Deforestation for pastoral land in Acre state, Brazil
Illegal deforestation drove the biggest increase in
Brazilian greenhouse gas emissions for 13 years in 2016, despite a severe
recession leading to lower emissions from nearly every sector save agriculture.
“We share today the worst climate headline on the planet:
increased emissions due to unbridled forest destruction,” said Carlos Rittl,
head of Brazil’s Climate Observatory, which produced
the analysis.
Researchers placed the blame squarely on deforestation for
agriculture, which they said was “mostly illegal”. Deforestation accounted for
more than half of Brazil’s total emissions.
Overall, if Brazilian agribusiness were a country, it would
have been the eighth largest polluter on the planet in 2016 – producing more
carbon than the entire economy of Japan
“The lack of control of deforestation has led us to emit 218
million more tonnes of CO 2 in 2016 than in 2015, more than twice
what Belgium issues per year,” said Ane Alencar, a researcher at Ipam. “This is dramatic, because the
deforestation is mostly illegal and so not reflected in the country’s GDP.”

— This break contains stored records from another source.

(** The condition of the [if] at lines 329-337 of reset-password. *)
Definition resetPasswordRefuses (password : Js.Val) : bool :=
  match password with
  | Js.JStr p =>
      (negb (Js.truthy password)
       || (Js.length p <? 8)
       || negb (Js.test Js.isUpper p)
       || negb (Js.test Js.isLower p)
       || negb (Js.test Js.isDigit p)
       || negb (Js.test (fun c => negb (Js.isAlnum c)) p))%bool
  | _ => true
  end.

(** [!fullName || fullName.trim().length < 2] (line 164) *)
Definition nameRefused (fullName : Js.Val) : Async bool :=
  if negb (Js.truthy fullName) then ret true
  else
    await name <- theString "fullName" fullName;
    ret (Js.length (Js.trim name) <? 2).

(** POST /register (lines 160-216) *)
Definition register (env : Env) (req : Request) : Async Response :=
  await noName <- nameRefused (body_fullName req);
  if noName : bool then ret (json 400 false "Name is required")
  else if registerRefuses (body_password req)
  then ret (json 400 false policyMessage)
  else
    match body_password req with
    | Js.JStr password =>
        await name <- theString "fullName" (body_fullName req);
        await mail <- theString "email" (body_email req);
        let emailLower := Js.toLowerCase (Js.trim mail) in
        await existingUser <- findOne (byEmail emailLower);
        match existingUser with
        | Some _ => ret (json 400 false "User with this email already exists")
        | None =>
            await id <- freshId;
            let newUser := newUser id (Js.trim name) emailLower password in
            await newUser <- save env newUser;
            ret (mkResponse 201 true "User registered successfully"
                   (Some (_id newUser, email (fields newUser))))
        end
    | _ => ret (json 400 false policyMessage)
    end.

(** POST /login (lines 222-262) *)
Definition login (env : Env) (req : Request) : Async Response :=
  if (negb (Js.truthy (body_email req)) || negb (Js.truthy (body_password req)))%bool
  then ret (json 400 false "Email and password are required")
  else
    await mail <- theString "email" (body_email req);
    let emailTrimmed := Js.toLowerCase (Js.trim mail) in
    await found <- findOne (byEmail emailTrimmed);
    match found with
    | None => ret (json 400 false "Invalid email or password")
    | Some user =>
        await isMatch <- comparePassword user (body_password req);
        if negb isMatch
        then ret (json 400 false "Invalid email or password")
        else ret (mkResponse 200 true "Login successful"
                    (Some (_id user, email (fields user))))
    end.

(** POST /forgot-password (lines 269-295) *)
Definition forgotPassword (env : Env) (req : Request) : Async Response :=
  match body_email req with
  | Js.JStr mail =>
      if negb (Js.truthy (body_email req))
      then ret (json 400 false "Valid email is required")
      else
        await found <- findOne (byEmail (Js.toLowerCase mail));
        match found with
        | None => ret (json 200 true
            "If an account with that email exists, a reset link will be sent")
        | Some user =>
            let resetToken := randomBytesHex env in
            let resetExpire := now env + hour in
            let user := setReset (Some resetToken) (Some resetExpire) user in
            await user <- save env user;
            await _ <- sendResetEmail env (email (fields user)) resetToken;
            ret (json 200 true "Password reset email sent if account exists")
        end
  | _ => ret (json 400 false "Valid email is required")
  end.

(** GET /reset-password/:token (lines 301-318) *)
Definition validateResetToken (env : Env) (req : Request) : Async Response :=
  let token := params_token req in
  await found <- findOne (byValidResetToken token (now env));
  match found with
  | None => ret (json 400 false "Invalid or expired token")
  | Some _ => ret (json 200 true "Token is valid")
  end.

(** POST /reset-password/:token (lines 324-364): the plaintext is
    assigned, and the pre-save hook hashes it. *)
Definition resetPassword (env : Env) (req : Request) : Async Response :=
  let token := params_token req in
  match body_password req with
  | Js.JStr password =>
      if resetPasswordRefuses (body_password req)
      then ret (json 400 false policyMessage)
      else
        await found <- findOne (byValidResetToken token (now env));
        match found with
        | None => ret (json 400 false "Invalid or expired token")
        | Some user =>
            let user := setPassword password user in
            let user := setReset None None user in
            await _ <- save env user;
            ret (json 200 true "Password has been reset successfully")
        end
  | _ => ret (json 400 false policyMessage)
  end.

Definition router (ep : Endpoint) : option (Env -> Request -> Async Response) :=
  match ep with
  | Register => Some register
  | Login => Some login
  | ForgotPassword => Some forgotPassword
  | ValidateResetToken => Some validateResetToken
  | ResetPassword => Some resetPassword
  end.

The figures are the latest estimates from the Greenhouse Gas
Emissions Forecasting System, operated by the Climate Observatory, a coalition
of Brazilian NGOs. They show a nine percent increase in emissions from 2015 to
2016, making Brazil the seventh largest polluter on the planet.
The increase in emissions is even more striking as it comes
in the midst of an economic downturn. As a result, emissions decreased from
nearly every other sector apart from agriculture, which accounted for 76
percent of Brazil’s total emissions.
Protesters demand action on carbon emissions
Since coming to power in mid-2016, the government of
Brazilian President Michel Temer has slashed
funding for the environment ministry, including the environmental enforcement
agency IBAMA. It has downgraded protections on
hundreds of thousands of hectares of protected Amazon rainforest, opening them
to cattle ranchers.
Temer himself has been charged with
accepting bribes from the world’s biggest meatpacker, JBS. He has avoided
trial thanks to the backing of the lower house of Congress. Pivotal support
has come from a block of 200 legislators known as the ‘bancada ruralista’,
which represents the interests of Brazilian agribusiness.
The rise in emissions in Brazil come as the UN’s
latest monitoring report warns that global carbon dioxide levels hit a
record high in 2016.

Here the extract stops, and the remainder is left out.